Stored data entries

(* ===== verification/LlmQueue.v ===== *)
(** * The bounded LLM job queue

    [llm/queue.py]: a priority queue drained by one worker.  Every operation
    runs under the queue's lock and is one atomic step on the state; the worker
    loop and the producers interleave as steps of a transition relation.  The
    heap primitives are Python's [heapq]; the class [Heapq] states what that
    module documents of them, and a sorted list implements it. *)

From S2P Require Import Prelude PyJson.
From Stdlib Require Import ZArith Lia.

#[local] Open Scope string_scope.
#[local] Open Scope list_scope.
#[local] Open Scope Z_scope.

Definition ROLE_PRIORITY : list (string * Z) :=
  [("judge", 0); ("extractor", 1); ("coldstart", 1); ("explainer", 2); ("abstain_explainer", 2)].

Module LLMJob.
Record t := mk { role : string; project_id : Z; item_id : Z; payload : list (string * json) }.
(** [ROLE_PRIORITY[self.role]]. *)
Definition priority (j : t) : result Z :=
  match dget (role j) ROLE_PRIORITY with
  | Some p => Ok p
  | None => Raise (KeyError (role j))
  end.
End LLMJob.

(** A heap tuple [(priority, seq, job)]; sequence numbers are unique, so the
    comparison never reaches the job. *)
Record entry := mk_entry { prio : Z; seqno : Z; ejob : LLMJob.t }.

#[export] Instance job_eq_dec : EqDecision LLMJob.t.
Proof. solve_decision. Defined.
#[export] Instance entry_eq_dec : EqDecision entry.
Proof. solve_decision. Defined.

Definition entry_leb (a b : entry) : bool :=
  (prio a <? prio b) || ((prio a =? prio b) && (seqno a <=? seqno b)).

Lemma entry_leb_total a b : entry_leb a b = false -> entry_leb b a = true.
Proof. unfold entry_leb. lia. Qed.
Lemma entry_leb_trans a b c : entry_leb a b = true -> entry_leb b c = true -> entry_leb a c = true.
Proof. unfold entry_leb. lia. Qed.

(** What [heapq] documents: the operations permute, keep the heap invariant, and
    [heappop] takes a smallest element. *)
Class Heapq := {
  is_heap : list entry -> Prop;
  heappush : list entry -> entry -> list entry;
  heappop : list entry -> option (entry * list entry);
  heapify : list entry -> list entry;
  heap_nil : is_heap [];
  heappush_spec : forall h x, is_heap h -> is_heap (heappush h x) /\ heappush h x ≡ₚ x :: h;
  heappop_nil : heappop [] = None;
  heappop_spec : forall h, is_heap h -> h <> [] ->
    exists m h', heappop h = Some (m, h') /\ h ≡ₚ m :: h' /\ is_heap h'
                 /\ forall x, x ∈ h -> entry_leb m x = true;
  heapify_spec : forall h, is_heap (heapify h) /\ heapify h ≡ₚ h
}.

(** The sorted list is a heap. *)
Definition sorted_heap (h : list entry) : Prop := StronglySorted (fun a b => entry_leb a b = true) h.

#[export] Program Instance sorted_heapq : Heapq := {|
  is_heap := sorted_heap;
  heappush := fun h x => sort_insert entry_leb x h;
  heappop := fun h => match h with [] => None | m :: h' => Some (m, h') end;
  heapify := pysorted entry_leb |}.
Next Obligation. constructor. Qed.
Next Obligation.
  intros h x Hh. split; [|apply sort_insert_perm].
  by apply sort_insert_sorted; [apply entry_leb_total|apply entry_leb_trans|].
Qed.
Next Obligation. done. Qed.
Next Obligation.
  intros [|m h] Hh Hne; [done|]. exists m, h. inversion Hh as [|? ? Hs Hall]; subst.
  split_and!; try done. intros x [->|Hx]%elem_of_cons; [unfold entry_leb; lia|].
  by apply (proj1 (Forall_forall _ _) Hall).
Qed.
Next Obligation.
  intros h. split; [|apply pysorted_perm].
  apply pysorted_sorted; [apply entry_leb_total|apply entry_leb_trans].
Qed.

Module LlmQueue.
Record t := mk { heap : list entry; seq : Z; stopping : bool }.
End LlmQueue.
Import LlmQueue (heap, seq, stopping).
Abbreviation queue := LlmQueue.t.

Definition empty_queue : queue := LlmQueue.mk [] 0 false.

(** What an operation did: the state it left, the [on_drop] calls it made, and
    its value or the exception that ended it. *)
Record outcome (A : Type) := mk_outcome { after : queue; drops : list string; value : result A }.
Arguments mk_outcome {A}. Arguments after {A}. Arguments drops {A}. Arguments value {A}.

(** [max(entry[0] for entry in heap)]. *)
Definition worst_priority (h : list entry) : option Z :=
  pymax_list (fun a b => b <? a) (prio <$> h).

(** The index of the smallest sequence number among the least urgent entries. *)
Definition oldest_worst (h : list entry) (worst : Z) : option (nat * entry) :=
  pymax_list (fun a b => seqno a.2 <? seqno b.2)
    (List.filter (fun ie => prio ie.2 =? worst) (imap pair h)).

(** [heap[idx] = heap[-1]; heap.pop()]. *)
Definition swap_remove (idx : nat) (h : list entry) : list entry :=
  match last h with
  | Some e => take (length h - 1) (<[idx := e]> h)
  | None => h
  end.

Section Queue.
Context `{!Heapq}.

Definition _reject_or_evict_locked (q : queue) (incoming : LLMJob.t) : outcome bool :=
  match worst_priority (heap q) with
  | None => mk_outcome q [] (Raise ValueError)
  | Some worst =>
      match oldest_worst (heap q) worst with
      | None => mk_outcome q [] (Raise ValueError)
      | Some (idx, _) =>
          match LLMJob.priority incoming with
          | Raise e => mk_outcome q ["queue_full"] (Raise e)
          | Ok p =>
              if worst <? p then mk_outcome q ["queue_full"] (Ok true)
              else mk_outcome
                     (LlmQueue.mk (heapify (swap_remove idx (heap q))) (seq q) (stopping q))
                     ["queue_full"] (Ok false)
          end
      end
  end.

## Task goal
The word to find is "local". Copy every line of the records that holds it.

## Completed exercise
#[local] Open Scope string_scope.
#[local] Open Scope list_scope.
#[local] Open Scope Z_scope.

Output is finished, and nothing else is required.